Requirement –
Report back each line of the data that contains the word "between".

Data to use –
━━━━━━━━━━━━━━━━━━━━━━━━━━━━━━
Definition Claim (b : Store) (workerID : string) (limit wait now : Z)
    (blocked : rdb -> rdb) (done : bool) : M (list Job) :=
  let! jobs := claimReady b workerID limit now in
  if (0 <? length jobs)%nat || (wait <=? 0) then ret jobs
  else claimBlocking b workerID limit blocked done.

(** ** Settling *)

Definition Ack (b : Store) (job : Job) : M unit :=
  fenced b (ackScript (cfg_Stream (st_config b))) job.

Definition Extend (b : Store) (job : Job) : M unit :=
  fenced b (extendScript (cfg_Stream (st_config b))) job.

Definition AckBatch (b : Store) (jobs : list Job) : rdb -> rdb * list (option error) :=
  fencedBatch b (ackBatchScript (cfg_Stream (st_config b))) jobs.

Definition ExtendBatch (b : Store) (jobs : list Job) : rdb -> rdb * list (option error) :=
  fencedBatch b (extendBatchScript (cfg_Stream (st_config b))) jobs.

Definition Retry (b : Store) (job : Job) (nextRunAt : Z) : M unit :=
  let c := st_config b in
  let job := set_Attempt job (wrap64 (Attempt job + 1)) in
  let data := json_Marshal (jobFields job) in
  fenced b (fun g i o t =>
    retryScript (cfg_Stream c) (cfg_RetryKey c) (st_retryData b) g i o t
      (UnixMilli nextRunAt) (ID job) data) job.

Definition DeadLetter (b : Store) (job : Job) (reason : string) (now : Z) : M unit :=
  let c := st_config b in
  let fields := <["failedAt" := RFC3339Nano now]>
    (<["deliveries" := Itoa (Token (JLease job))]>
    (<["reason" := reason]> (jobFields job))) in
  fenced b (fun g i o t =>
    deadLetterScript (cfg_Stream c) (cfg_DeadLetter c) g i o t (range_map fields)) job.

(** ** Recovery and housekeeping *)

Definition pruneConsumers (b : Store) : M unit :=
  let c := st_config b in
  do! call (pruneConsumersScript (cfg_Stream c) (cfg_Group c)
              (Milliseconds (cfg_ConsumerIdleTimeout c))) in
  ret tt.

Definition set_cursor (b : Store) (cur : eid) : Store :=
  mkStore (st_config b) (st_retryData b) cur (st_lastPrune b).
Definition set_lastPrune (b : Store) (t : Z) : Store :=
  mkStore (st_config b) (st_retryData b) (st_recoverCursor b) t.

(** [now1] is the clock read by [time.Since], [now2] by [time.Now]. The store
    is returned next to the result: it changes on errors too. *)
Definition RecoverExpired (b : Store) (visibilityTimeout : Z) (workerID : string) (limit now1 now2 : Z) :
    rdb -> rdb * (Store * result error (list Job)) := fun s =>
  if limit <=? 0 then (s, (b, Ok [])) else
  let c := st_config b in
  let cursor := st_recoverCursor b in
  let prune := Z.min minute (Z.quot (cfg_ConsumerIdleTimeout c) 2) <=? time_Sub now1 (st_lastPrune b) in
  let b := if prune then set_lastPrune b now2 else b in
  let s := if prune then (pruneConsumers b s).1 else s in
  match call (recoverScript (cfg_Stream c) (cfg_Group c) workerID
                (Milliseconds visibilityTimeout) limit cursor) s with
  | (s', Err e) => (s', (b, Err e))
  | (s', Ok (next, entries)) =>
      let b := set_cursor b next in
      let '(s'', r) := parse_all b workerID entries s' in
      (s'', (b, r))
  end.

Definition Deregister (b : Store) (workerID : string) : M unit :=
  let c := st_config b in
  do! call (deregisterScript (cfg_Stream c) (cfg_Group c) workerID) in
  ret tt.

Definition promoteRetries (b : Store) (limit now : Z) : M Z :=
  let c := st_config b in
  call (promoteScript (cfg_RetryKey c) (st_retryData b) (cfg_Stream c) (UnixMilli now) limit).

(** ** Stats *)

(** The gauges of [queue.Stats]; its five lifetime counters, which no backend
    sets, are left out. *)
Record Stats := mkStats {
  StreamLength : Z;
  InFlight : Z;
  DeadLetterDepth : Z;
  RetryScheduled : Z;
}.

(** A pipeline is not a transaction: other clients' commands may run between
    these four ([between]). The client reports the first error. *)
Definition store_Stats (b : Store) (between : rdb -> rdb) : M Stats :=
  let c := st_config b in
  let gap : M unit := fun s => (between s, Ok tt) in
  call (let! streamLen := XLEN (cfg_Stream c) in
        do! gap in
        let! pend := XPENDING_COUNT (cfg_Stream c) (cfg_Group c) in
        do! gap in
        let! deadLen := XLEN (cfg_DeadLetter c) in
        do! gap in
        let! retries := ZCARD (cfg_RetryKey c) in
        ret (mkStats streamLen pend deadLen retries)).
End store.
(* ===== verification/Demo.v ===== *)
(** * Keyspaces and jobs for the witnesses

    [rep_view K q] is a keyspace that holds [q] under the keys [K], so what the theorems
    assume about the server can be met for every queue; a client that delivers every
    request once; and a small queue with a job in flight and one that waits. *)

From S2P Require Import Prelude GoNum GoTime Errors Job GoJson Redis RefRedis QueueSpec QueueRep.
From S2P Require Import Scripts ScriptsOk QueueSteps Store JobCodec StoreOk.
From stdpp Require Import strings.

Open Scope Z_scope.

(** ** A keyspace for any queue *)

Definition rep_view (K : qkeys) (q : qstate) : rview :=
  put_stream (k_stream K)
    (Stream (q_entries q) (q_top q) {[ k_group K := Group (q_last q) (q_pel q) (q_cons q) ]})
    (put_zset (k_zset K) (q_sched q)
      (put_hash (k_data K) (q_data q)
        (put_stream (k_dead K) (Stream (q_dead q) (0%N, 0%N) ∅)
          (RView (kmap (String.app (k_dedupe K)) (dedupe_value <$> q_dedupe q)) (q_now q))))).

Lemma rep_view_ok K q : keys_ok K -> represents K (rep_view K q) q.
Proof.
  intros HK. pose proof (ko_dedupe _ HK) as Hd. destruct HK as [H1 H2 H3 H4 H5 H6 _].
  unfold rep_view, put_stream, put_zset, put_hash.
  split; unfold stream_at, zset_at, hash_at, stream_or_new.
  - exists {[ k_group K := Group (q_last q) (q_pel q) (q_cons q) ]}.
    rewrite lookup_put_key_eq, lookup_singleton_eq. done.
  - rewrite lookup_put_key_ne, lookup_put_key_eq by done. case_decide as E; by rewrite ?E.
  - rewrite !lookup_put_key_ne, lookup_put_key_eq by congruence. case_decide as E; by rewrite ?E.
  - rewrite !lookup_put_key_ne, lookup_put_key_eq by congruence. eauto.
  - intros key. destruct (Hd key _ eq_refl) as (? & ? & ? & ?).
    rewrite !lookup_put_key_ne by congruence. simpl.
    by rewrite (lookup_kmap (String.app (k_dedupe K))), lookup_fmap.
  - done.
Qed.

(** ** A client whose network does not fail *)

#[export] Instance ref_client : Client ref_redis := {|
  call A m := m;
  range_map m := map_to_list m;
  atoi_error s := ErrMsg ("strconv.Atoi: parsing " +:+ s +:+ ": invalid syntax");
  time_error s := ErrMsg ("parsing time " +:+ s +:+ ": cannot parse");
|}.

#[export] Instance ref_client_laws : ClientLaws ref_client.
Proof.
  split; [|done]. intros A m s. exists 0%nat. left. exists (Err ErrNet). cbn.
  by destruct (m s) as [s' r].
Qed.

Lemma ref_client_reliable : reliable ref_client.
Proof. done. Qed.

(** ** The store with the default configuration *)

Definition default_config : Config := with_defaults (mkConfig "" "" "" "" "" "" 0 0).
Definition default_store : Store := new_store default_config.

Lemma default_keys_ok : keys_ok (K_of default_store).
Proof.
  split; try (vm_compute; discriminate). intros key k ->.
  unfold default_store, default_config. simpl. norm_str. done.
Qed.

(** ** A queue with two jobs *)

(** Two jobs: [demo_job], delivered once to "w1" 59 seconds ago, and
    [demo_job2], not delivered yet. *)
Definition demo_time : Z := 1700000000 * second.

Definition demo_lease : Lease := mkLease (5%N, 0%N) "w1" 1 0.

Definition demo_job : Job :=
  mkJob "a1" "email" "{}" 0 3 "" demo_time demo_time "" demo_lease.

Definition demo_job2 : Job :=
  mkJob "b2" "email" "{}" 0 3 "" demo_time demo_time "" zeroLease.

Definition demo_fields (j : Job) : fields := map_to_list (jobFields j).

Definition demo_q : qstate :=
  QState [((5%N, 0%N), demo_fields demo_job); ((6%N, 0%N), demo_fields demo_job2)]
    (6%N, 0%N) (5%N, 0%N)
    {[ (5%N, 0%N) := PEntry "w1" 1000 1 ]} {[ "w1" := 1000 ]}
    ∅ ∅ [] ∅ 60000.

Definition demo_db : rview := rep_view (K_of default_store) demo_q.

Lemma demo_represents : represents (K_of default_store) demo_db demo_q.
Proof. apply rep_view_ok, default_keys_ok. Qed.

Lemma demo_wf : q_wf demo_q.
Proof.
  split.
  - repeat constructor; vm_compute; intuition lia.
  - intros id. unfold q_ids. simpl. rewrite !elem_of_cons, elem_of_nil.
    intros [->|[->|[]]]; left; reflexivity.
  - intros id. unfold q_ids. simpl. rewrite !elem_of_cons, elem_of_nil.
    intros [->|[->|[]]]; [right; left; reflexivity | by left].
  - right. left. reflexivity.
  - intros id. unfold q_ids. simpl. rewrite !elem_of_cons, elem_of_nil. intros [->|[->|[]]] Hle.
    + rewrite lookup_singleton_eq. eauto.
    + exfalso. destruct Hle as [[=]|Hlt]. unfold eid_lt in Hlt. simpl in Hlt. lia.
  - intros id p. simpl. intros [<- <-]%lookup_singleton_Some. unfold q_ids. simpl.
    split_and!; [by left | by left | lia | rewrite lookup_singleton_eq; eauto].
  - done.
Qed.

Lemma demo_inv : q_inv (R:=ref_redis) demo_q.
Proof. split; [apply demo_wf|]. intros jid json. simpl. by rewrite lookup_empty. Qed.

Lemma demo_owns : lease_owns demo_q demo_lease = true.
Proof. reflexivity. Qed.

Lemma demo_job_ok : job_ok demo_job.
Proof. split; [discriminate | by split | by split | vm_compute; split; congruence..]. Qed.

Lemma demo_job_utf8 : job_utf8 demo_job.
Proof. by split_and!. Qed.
━━━━━━━━━━━━━━━━━━━━━━━━━━━━━━
Expected output –
(** A pipeline is not a transaction: other clients' commands may run between
    these four ([between]). The client reports the first error. *)
Definition store_Stats (b : Store) (between : rdb -> rdb) : M Stats :=
  let gap : M unit := fun s => (between s, Ok tt) in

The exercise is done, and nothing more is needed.